- **Description of the task**: Give a verbatim quotation of every record.

- **Material for this task**:
(** * scripts/render.py: from service descriptors to nginx and systemd text

    A shallow embedding of [scripts/render.py].  Python values loaded from
    YAML are an inductive type, [str] is [string] read as a sequence of code
    points below 256 (one [ascii] per code point), dictionaries whose order
    matters are association lists, the file system is a finite map from path
    text to file content, and functions that print, write files or raise
    run in a small state-and-exception monad. *)

From Stdlib Require Import ZArith Ascii DecimalString Lia.
From stdpp Require Import base option list gmap strings sorting.

Local Open Scope Z_scope.
Local Open Scope stdpp_scope.

(** ** Python [str] methods used by the script *)

Module Str.

Definition nl : string := String "010"%char "".
Definition dq : string := String "034"%char "".
Definition sq : string := String "039"%char "".
Definition bs : string := String "092"%char "".

(** [bool(s)] for a string: non-empty. *)
Definition nonempty (s : string) : bool :=
  match s with "" => false | String _ _ => true end.

(** [c.isspace()] for a code point below 256. *)
Definition isspace (c : ascii) : bool :=
  match c with
  | "009" | "010" | "011" | "012" | "013"
  | "028" | "029" | "030" | "031" | " " | "133" | "160" => true
  | _ => false
  end%char.

(** The code points at which [str.splitlines] breaks a line. *)
Definition isbreak (c : ascii) : bool :=
  match c with
  | "010" | "011" | "012" | "013" | "028" | "029" | "030" | "133" => true
  | _ => false
  end%char.

Fixpoint lstrip (s : string) : string :=
  match s with
  | "" => ""
  | String c s' => if isspace c then lstrip s' else s
  end.

Fixpoint rstrip (s : string) : string :=
  match s with
  | "" => ""
  | String c s' =>
      match rstrip s' with
      | "" => if isspace c then "" else String c ""
      | r => String c r
      end
  end.

Definition strip (s : string) : string := lstrip (rstrip s).

(** [c.lower()] for a code point below 256: A-Z and the upper-case
    letters of Latin-1 (0xC0-0xDE without the multiplication sign). *)
Definition lower_char (c : ascii) : ascii :=
  let n := nat_of_ascii c in
  if ((65 <=? n)%nat && (n <=? 90)%nat)
     || ((192 <=? n)%nat && (n <=? 222)%nat && negb (n =? 215)%nat)
  then ascii_of_nat (n + 32) else c.

Fixpoint lower (s : string) : string :=
  match s with
  | "" => ""
  | String c s' => String (lower_char c) (lower s')
  end.

(** [s.startswith(p)] *)
Fixpoint startswith (p s : string) : bool :=
  match p, s with
  | "", _ => true
  | String a p', String b s' => if decide (a = b) then startswith p' s' else false
  | String _ _, "" => false
  end.

(** [sub in s] *)
Fixpoint contains (sub s : string) : bool :=
  startswith sub s ||
  match s with
  | "" => false
  | String _ s' => contains sub s'
  end.

(** The last code point, if any; [s.endswith(c)] for a single [c]. *)
Fixpoint last (s : string) : option ascii :=
  match s with
  | "" => None
  | String c "" => Some c
  | String _ s' => last s'
  end.

Definition endswith_char (c : ascii) (s : string) : bool :=
  bool_decide (last s = Some c).

(** [s[n:]] *)
Fixpoint drop (n : nat) (s : string) : string :=
  match n, s with
  | O, _ => s
  | S n', String _ s' => drop n' s'
  | S _, "" => ""
  end.

(** [sep.join(parts)] *)
Fixpoint join (sep : string) (parts : list string) : string :=
  match parts with
  | [] => ""
  | [p] => p
  | p :: rest => p +:+ sep +:+ join sep rest
  end.

(** What follows a line break [c]: a line feed right after a carriage
    return belongs to the same break. *)
Definition after_break (c : ascii) (s : string) : string :=
  match s with
  | String d s' =>
      if decide (c = "013"%char) then if decide (d = "010"%char) then s' else s else s
  | "" => s
  end.

(** [s.splitlines()]: [cur] is the line being read, in reverse. *)
Fixpoint splitlines_go (cur : string) (s : string) : list string :=
  match s with
  | "" => if nonempty cur then [String.rev cur] else []
  | String c s' =>
      if isbreak c then String.rev cur :: splitlines_go "" (after_break c s')
      else splitlines_go (String c cur) s'
  end.

Definition splitlines (s : string) : list string := splitlines_go "" s.

(** What reading a file in text mode makes of its line breaks (universal
    newlines): a carriage return, with the line feed right after it if
    there is one, is read as one line feed. *)
Fixpoint universal_newlines (s : string) : string :=
  match s with
  | "" => ""
  | String c s' =>
      if decide (c = "013"%char)
      then String "010"%char (universal_newlines (after_break c s'))
      else String c (universal_newlines s')
  end.

(** [s.replace(old, new)] for a non-empty [old]: the occurrences are taken
    from the left and do not overlap; [skip] counts the code points of an
    occurrence still to be passed over. *)
Fixpoint replace_go (old new : string) (skip : nat) (s : string) : string :=
  match s with
  | "" => ""
  | String c s' =>
      match skip with
      | S k => replace_go old new k s'
      | O =>
          if startswith old s
          then new +:+ replace_go old new (String.length old - 1) s'
          else String c (replace_go old new O s')
      end
  end.

(** With an empty [old] Python puts [new] before every code point and at
    the end. *)
Fixpoint intersperse (new s : string) : string :=
  match s with
  | "" => new
  | String c s' => new +:+ String c (intersperse new s')
  end.

Definition replace (old new s : string) : string :=
  match old with
  | "" => intersperse new s
  | String _ _ => replace_go old new O s
  end.

(** The pieces of an f-string or of adjacent literals, put together. *)
Definition cat (pieces : list string) : string := foldr String.app "" pieces.

(** [s.endswith(suffix)] *)
Definition endswith (suffix s : string) : bool :=
  startswith (String.rev suffix) (String.rev s).

(** The text after the last slash: [Path(s).name] for a path that does
    not end in a slash. *)
Fixpoint basename_go (cur : string) (s : string) : string :=
  match s with
  | "" => String.rev cur
  | String c s' =>
      if decide (c = "/"%char) then basename_go "" s' else basename_go (String c cur) s'
  end.

Definition basename (s : string) : string := basename_go "" s.

End Str.


(** ** Values loaded from YAML *)

#[local] Set Warnings "-register-all".

(** What [yaml.safe_load] returns, for documents built from null, booleans,
    integers, strings, sequences and mappings; a mapping is restricted to
    its string keys, the only ones the script looks up. *)
Inductive yval : Type :=
  | YNull
  | YBool (b : bool)
  | YInt (z : Z)
  | YStr (s : string)
  | YList (l : list yval)
  | YDict (kvs : list (string * yval)).

Module Py.

(** [bool(v)] *)
Definition truthy (v : yval) : bool :=
  match v with
  | YNull => false
  | YBool b => b
  | YInt z => negb (z =? 0)
  | YStr s => Str.nonempty s
  | YList l => match l with [] => false | _ => true end
  | YDict kvs => match kvs with [] => false | _ => true end
  end.

(** [a or b] *)
Definition or (a b : yval) : yval := if truthy a then a else b.

(** [d.get(key)] on the items of a dictionary; [None] is [YNull]. *)
Fixpoint get (key : string) (kvs : list (string * yval)) : yval :=
  match kvs with
  | [] => YNull
  | (k, v) :: rest => if decide (k = key) then v else get key rest
  end.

- **Result for this exercise**:
(** * scripts/render.py: from service descriptors to nginx and systemd text

    A shallow embedding of [scripts/render.py].  Python values loaded from
    YAML are an inductive type, [str] is [string] read as a sequence of code
    points below 256 (one [ascii] per code point), dictionaries whose order
    matters are association lists, the file system is a finite map from path
    text to file content, and functions that print, write files or raise
    run in a small state-and-exception monad. *)

From Stdlib Require Import ZArith Ascii DecimalString Lia.
From stdpp Require Import base option list gmap strings sorting.

Local Open Scope Z_scope.
Local Open Scope stdpp_scope.

(** ** Python [str] methods used by the script *)

Module Str.

Definition nl : string := String "010"%char "".
Definition dq : string := String "034"%char "".
Definition sq : string := String "039"%char "".
Definition bs : string := String "092"%char "".

(** [bool(s)] for a string: non-empty. *)
Definition nonempty (s : string) : bool :=
  match s with "" => false | String _ _ => true end.

(** [c.isspace()] for a code point below 256. *)
Definition isspace (c : ascii) : bool :=
  match c with
  | "009" | "010" | "011" | "012" | "013"
  | "028" | "029" | "030" | "031" | " " | "133" | "160" => true
  | _ => false
  end%char.

(** The code points at which [str.splitlines] breaks a line. *)
Definition isbreak (c : ascii) : bool :=
  match c with
  | "010" | "011" | "012" | "013" | "028" | "029" | "030" | "133" => true
  | _ => false
  end%char.

Fixpoint lstrip (s : string) : string :=
  match s with
  | "" => ""
  | String c s' => if isspace c then lstrip s' else s
  end.

Fixpoint rstrip (s : string) : string :=
  match s with
  | "" => ""
  | String c s' =>
      match rstrip s' with
      | "" => if isspace c then "" else String c ""
      | r => String c r
      end
  end.

Definition strip (s : string) : string := lstrip (rstrip s).

(** [c.lower()] for a code point below 256: A-Z and the upper-case
    letters of Latin-1 (0xC0-0xDE without the multiplication sign). *)
Definition lower_char (c : ascii) : ascii :=
  let n := nat_of_ascii c in
  if ((65 <=? n)%nat && (n <=? 90)%nat)
     || ((192 <=? n)%nat && (n <=? 222)%nat && negb (n =? 215)%nat)
  then ascii_of_nat (n + 32) else c.

Fixpoint lower (s : string) : string :=
  match s with
  | "" => ""
  | String c s' => String (lower_char c) (lower s')
  end.

(** [s.startswith(p)] *)
Fixpoint startswith (p s : string) : bool :=
  match p, s with
  | "", _ => true
  | String a p', String b s' => if decide (a = b) then startswith p' s' else false
  | String _ _, "" => false
  end.

(** [sub in s] *)
Fixpoint contains (sub s : string) : bool :=
  startswith sub s ||
  match s with
  | "" => false
  | String _ s' => contains sub s'
  end.

(** The last code point, if any; [s.endswith(c)] for a single [c]. *)
Fixpoint last (s : string) : option ascii :=
  match s with
  | "" => None
  | String c "" => Some c
  | String _ s' => last s'
  end.

Definition endswith_char (c : ascii) (s : string) : bool :=
  bool_decide (last s = Some c).

(** [s[n:]] *)
Fixpoint drop (n : nat) (s : string) : string :=
  match n, s with
  | O, _ => s
  | S n', String _ s' => drop n' s'
  | S _, "" => ""
  end.

(** [sep.join(parts)] *)
Fixpoint join (sep : string) (parts : list string) : string :=
  match parts with
  | [] => ""
  | [p] => p
  | p :: rest => p +:+ sep +:+ join sep rest
  end.

(** What follows a line break [c]: a line feed right after a carriage
    return belongs to the same break. *)
Definition after_break (c : ascii) (s : string) : string :=
  match s with
  | String d s' =>
      if decide (c = "013"%char) then if decide (d = "010"%char) then s' else s else s
  | "" => s
  end.

(** [s.splitlines()]: [cur] is the line being read, in reverse. *)
Fixpoint splitlines_go (cur : string) (s : string) : list string :=
  match s with
  | "" => if nonempty cur then [String.rev cur] else []
  | String c s' =>
      if isbreak c then String.rev cur :: splitlines_go "" (after_break c s')
      else splitlines_go (String c cur) s'
  end.

Definition splitlines (s : string) : list string := splitlines_go "" s.

(** What reading a file in text mode makes of its line breaks (universal
    newlines): a carriage return, with the line feed right after it if
    there is one, is read as one line feed. *)
Fixpoint universal_newlines (s : string) : string :=
  match s with
  | "" => ""
  | String c s' =>
      if decide (c = "013"%char)
      then String "010"%char (universal_newlines (after_break c s'))
      else String c (universal_newlines s')
  end.

(** [s.replace(old, new)] for a non-empty [old]: the occurrences are taken
    from the left and do not overlap; [skip] counts the code points of an
    occurrence still to be passed over. *)
Fixpoint replace_go (old new : string) (skip : nat) (s : string) : string :=
  match s with
  | "" => ""
  | String c s' =>
      match skip with
      | S k => replace_go old new k s'
      | O =>
          if startswith old s
          then new +:+ replace_go old new (String.length old - 1) s'
          else String c (replace_go old new O s')
      end
  end.

(** With an empty [old] Python puts [new] before every code point and at
    the end. *)
Fixpoint intersperse (new s : string) : string :=
  match s with
  | "" => new
  | String c s' => new +:+ String c (intersperse new s')
  end.

Definition replace (old new s : string) : string :=
  match old with
  | "" => intersperse new s
  | String _ _ => replace_go old new O s
  end.

(** The pieces of an f-string or of adjacent literals, put together. *)
Definition cat (pieces : list string) : string := foldr String.app "" pieces.

(** [s.endswith(suffix)] *)
Definition endswith (suffix s : string) : bool :=
  startswith (String.rev suffix) (String.rev s).

(** The text after the last slash: [Path(s).name] for a path that does
    not end in a slash. *)
Fixpoint basename_go (cur : string) (s : string) : string :=
  match s with
  | "" => String.rev cur
  | String c s' =>
      if decide (c = "/"%char) then basename_go "" s' else basename_go (String c cur) s'
  end.

Definition basename (s : string) : string := basename_go "" s.

End Str.


(** ** Values loaded from YAML *)

#[local] Set Warnings "-register-all".

(** What [yaml.safe_load] returns, for documents built from null, booleans,
    integers, strings, sequences and mappings; a mapping is restricted to
    its string keys, the only ones the script looks up. *)
Inductive yval : Type :=
  | YNull
  | YBool (b : bool)
  | YInt (z : Z)
  | YStr (s : string)
  | YList (l : list yval)
  | YDict (kvs : list (string * yval)).

Module Py.

(** [bool(v)] *)
Definition truthy (v : yval) : bool :=
  match v with
  | YNull => false
  | YBool b => b
  | YInt z => negb (z =? 0)
  | YStr s => Str.nonempty s
  | YList l => match l with [] => false | _ => true end
  | YDict kvs => match kvs with [] => false | _ => true end
  end.

(** [a or b] *)
Definition or (a b : yval) : yval := if truthy a then a else b.

(** [d.get(key)] on the items of a dictionary; [None] is [YNull]. *)
Fixpoint get (key : string) (kvs : list (string * yval)) : yval :=
  match kvs with
  | [] => YNull
  | (k, v) :: rest => if decide (k = key) then v else get key rest
  end.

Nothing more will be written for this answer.